- Assigned task
Where does the string "unfold" appear in the records? Copy every line that contains it.

- Stored data
(** X10.  The ids are handed out in cyclic order: the id that
    [getNewTimerId] returns is the first free one met from the id after the
    last one handed out, going up and from [max_int] back to 0; every id
    passed over on the way is in use. *)
Theorem new_id_is_the_next_free_one tm id tm' :
  0 <= max_int ->
  -1 <= m_current_timer_id tm <= max_int ->
  getNewTimerId max_int tm = Some (id, tm') ->
  0 <= id ->
  exists k : nat,
    id = (m_current_timer_id tm + 1 + Z.of_nat k) mod (max_int + 1)
    /\ m_timers tm !! id = None
    /\ (forall j : nat,
          (j < k)%nat ->
          is_Some (m_timers tm !! ((m_current_timer_id tm + 1 + Z.of_nat j) mod (max_int + 1))))
    /\ tm' = set_current_timer_id id tm.
Proof.
  intros Hm Hcur. unfold getNewTimerId.
  destruct (_ >=? max_int); [intros [= <- <-]; lia|].
  destruct (probe _ _ _ _) as [id0|] eqn:Hp; [|discriminate].
  intros [= <- <-] Hid.
  assert (Hstart : next_id max_int (m_current_timer_id tm)
                   = (m_current_timer_id tm + 1) mod (max_int + 1)).
  { unfold next_id. destruct (Z.geb_spec (m_current_timer_id tm) max_int).
    - replace (m_current_timer_id tm + 1) with (1 * (max_int + 1)) by lia.
      rewrite Z.mod_mul by lia. reflexivity.
    - rewrite Z.mod_small by lia. reflexivity. }
  assert (Hr : 0 <= next_id max_int (m_current_timer_id tm) <= max_int).
  { rewrite Hstart. pose proof (Z.mod_pos_bound (m_current_timer_id tm + 1) (max_int + 1)). lia. }
  destruct (probe_first _ _ _ _ Hr Hp) as (k & E & Hbefore).
  exists k. rewrite Hstart in E, Hbefore.
  split; [rewrite E, Z.add_mod_idemp_l by lia; reflexivity|].
  split; [eapply TimerFacts.probe_free; exact Hp|].
  split; [|reflexivity].
  intros j Hj. specialize (Hbefore j Hj).
  rewrite Z.add_mod_idemp_l in Hbefore by lia. exact Hbefore.
Qed.

(** X11.  A timer added while the manager is stopped is queued twice by the
    [start] that follows: [_addFunc] queues an entry at [now + duration]
    although the manager is stopped, [start] keeps the queue it finds and adds
    an entry of its own, under the same id, for every timer that is not
    expired. *)
Theorem timer_added_while_stopped_is_queued_twice now now' sd ed st et rn du f tm tm1 :
  m_stop tm = true ->
  _addFunc max_int now sd ed st et rn du f tm = Done tm1 ->
  timer_expired Datetime_max now' (mkTimer sd ed st et du rn f) = false ->
  exists id p q,
    m_timers tm !! id = None
    /\ m_timers tm1 !! id = Some (mkTimer sd ed st et du rn f)
    /\ m_timers (start max_int Datetime_max now' tm1) !! id = Some (mkTimer sd ed st et du rn f)
    /\ m_queue (start max_int Datetime_max now' tm1)
       ≡ₚ mkIntervalS (now + du) id :: mkIntervalS p id :: q
    /\ length (m_queue (start max_int Datetime_max now' tm1))
       = S (length (m_queue tm) + size (m_timers (start max_int Datetime_max now' tm1))).
Proof.
  intros Hstop Hadd Hlive.
  destruct (TimerFacts._addFunc_registers max_int now sd ed st et rn du f tm tm1 Hadd)
    as (id & Hfree & Et & Eq & Es & _).
  assert (Hstop1 : m_stop tm1 = true) by congruence.
  destruct (start_stopped now' tm1 Hstop1) as (_ & Et' & Eq' & _).
  set (t := mkTimer sd ed st et du rn f) in *.
  assert (Hl1 : m_timers tm1 !! id = Some t) by (rewrite Et; apply lookup_insert_eq).
  assert (Hl2 : m_timers (start max_int Datetime_max now' tm1) !! id = Some t).
  { rewrite Et'. apply map_lookup_filter_Some. split; [exact Hl1 | exact Hlive]. }
  pose proof Hl2 as Hin. apply elem_of_map_to_list in Hin.
  apply (list_elem_of_fmap_2 (first_entry max_int now')) in Hin.
  apply elem_of_Permutation in Hin as (rest & Hrest).
  exists id, (initial_time_point max_int now' t), (m_queue tm ++ rest).
  split; [exact Hfree|]. split; [exact Hl1|]. split; [exact Hl2|]. split.
  - rewrite Eq', Hrest, Eq, queue_push_perm. unfold first_entry. cbn [fst snd app].
    apply perm_skip. symmetry. apply Permutation_middle.
  - rewrite Eq', length_app, length_fmap, length_map_to_list, Eq, queue_push_perm.
    reflexivity.
Qed.

End Facts.

(** *** At concrete inputs *)

Import TimerCase OpsCase.

Lemma add_registers_witness :
  exists id tm',
    _addFunc max_int day0 day0 day1 (hm 9 30) (hm 15 0) 1 (hm 1 0) 9%nat running_1430 = Done tm'
    /\ 0 <= id <= max_int /\ m_timers running_1430 !! id = None
    /\ m_current_timer_id tm' = id
    /\ m_timers tm' !! id = Some (mkTimer day0 day1 (hm 9 30) (hm 15 0) (hm 1 0) 1 9%nat)
    /\ (forall j, j <> id -> m_timers tm' !! j = m_timers running_1430 !! j)
    /\ size (m_timers tm') = S (size (m_timers running_1430))
    /\ m_queue tm' ≡ₚ mkIntervalS (day0 + hm 1 0) id :: m_queue running_1430
    /\ m_stop tm' = m_stop running_1430 /\ m_submitted tm' = m_submitted running_1430.
Proof.
  apply (add_registers_under_a_fresh_id max_int day0 day0 day1 (hm 9 30) (hm 15 0) 1 (hm 1 0)
           9%nat running_1430).
  - vm_compute. discriminate.
  - split; [vm_compute; split; discriminate|].
    intros id t Hl. cbn [running_1430 m_timers] in Hl.
    apply lookup_singleton_Some in Hl as [<- _]. vm_compute. split; discriminate.
  - vm_compute. reflexivity.
Defined.

Lemma every_call_returns_witness :
  exists tm,
    run_ops max_int Datetime_min Datetime_max calls TimerManager_new = Some tm
    /\ ids_in_range max_int tm.
Proof.
  apply (every_call_returns max_int Datetime_min Datetime_max calls).
  vm_compute. discriminate.
Defined.

Lemma detector_waits_witness :
  queue_sorted after_calls
  /\ (forall diff,
        snd (detect_step max_int Datetime_max day0 after_calls) = WaitFor diff ->
        0 < diff /\ Forall (fun s => day0 + diff <= m_time_point s) (m_queue after_calls))
  /\ (forall s q,
        m_queue after_calls = s :: q ->
        Forall (fun x => m_time_point s <= m_time_point x) q).
Proof.
  apply (detector_waits_only_when_nothing_is_due max_int Datetime_min Datetime_max calls
           after_calls day0).
  - vm_compute. discriminate.
  - vm_compute. reflexivity.
Defined.

Lemma timer_runs_witness :
  exists tm',
    run_ops max_int Datetime_min Datetime_max four_turns running_twice = Some tm'
    /\ (dispatches_of 0 tm' <= dispatches_of 0 running_twice + Z.to_nat 2)%nat.
Proof.
  apply (timer_runs_at_most_repeat_num_times max_int Datetime_min Datetime_max 0 minutely
           four_turns running_twice).
  - reflexivity.
  - vm_compute. split; [discriminate | reflexivity].
  - reflexivity.
Defined.



Lemma first_time_point_witness :
  let now := day0 + hm 10 15 in
  let p := now + m_duration hourly in
  let day := startOfDay p in
  let r := initial_time_point max_int now hourly in
  p <= r
  /\ (time_of_day p < m_start_time hourly -> r = day + m_start_time hourly)
  /\ (m_end_time hourly < time_of_day p -> r = day + m_start_time hourly + ticks_per_day)
  /\ (m_start_time hourly <= time_of_day p <= m_end_time hourly ->
      r < p + m_duration hourly
      /\ exists k, 0 <= k /\ r = day + m_start_time hourly + k * m_duration hourly).
Proof.
  apply (first_time_point_is_on_the_grid max_int (day0 + hm 10 15) hourly).
  - vm_compute. split; [discriminate | reflexivity].
  - vm_compute. split; reflexivity.
  - vm_compute. discriminate.
Defined.

(** Without the bound on the duration the first time point can lie before
    [now + duration]: for [every_7us] at noon the quotient of line 80 does not
    fit an [int], [x] is [INT_MIN + 1], and the entry is queued more than 16
    hours before [now]. *)
Remark first_time_point_when_the_quotient_overflows :
  ticks_per_day > max_int * m_duration every_7us
  /\ initial_time_point max_int (day0 + hm 12 0) every_7us
     = day0 + 1 + 7 * (- max_int)
  /\ initial_time_point max_int (day0 + hm 12 0) every_7us < day0 + hm 12 0 - hm 16 0.
Proof. vm_compute. repeat split. Qed.

Lemma one_shot_witness :
  exists id tm1,
    addDelayFunc max_int Datetime_min Datetime_max day0 (hm 0 1) 9%nat running_empty = Done tm1
    /\ m_timers running_empty !! id = None
    /\ m_timers tm1 !! id = Some (mkTimer Datetime_min Datetime_max 0 0 (hm 0 1) 1 9%nat)
    /\ (forall earlier, earlier < day0 + hm 0 1 ->
          detect_step max_int Datetime_max earlier tm1
          = (tm1, WaitFor (day0 + hm 0 1 - earlier)))
    /\ detect_step max_int Datetime_max (day0 + hm 0 2) tm1
       = (mkTimerManager [] false (m_timers running_empty) id
            (mkDispatch (day0 + hm 0 2) id 9%nat :: m_submitted running_empty),
          Finished id).
Proof.
  apply (one_shot_runs_once_and_is_removed max_int Datetime_min Datetime_max day0
           (day0 + hm 0 2) (hm 0 1) 9%nat running_empty).
  - reflexivity.
  - split; [vm_compute; split; discriminate|].
    intros id t Hl. cbn [running_empty m_timers] in Hl. rewrite lookup_empty in Hl.
    discriminate Hl.
  - reflexivity.
  - reflexivity.
  - reflexivity.
  - reflexivity.
  - vm_compute. discriminate.
Defined.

- Result
  intros Hm Hcur. unfold getNewTimerId.
  { unfold next_id. destruct (Z.geb_spec (m_current_timer_id tm) max_int).
  - rewrite Eq', Hrest, Eq, queue_push_perm. unfold first_entry. cbn [fst snd app].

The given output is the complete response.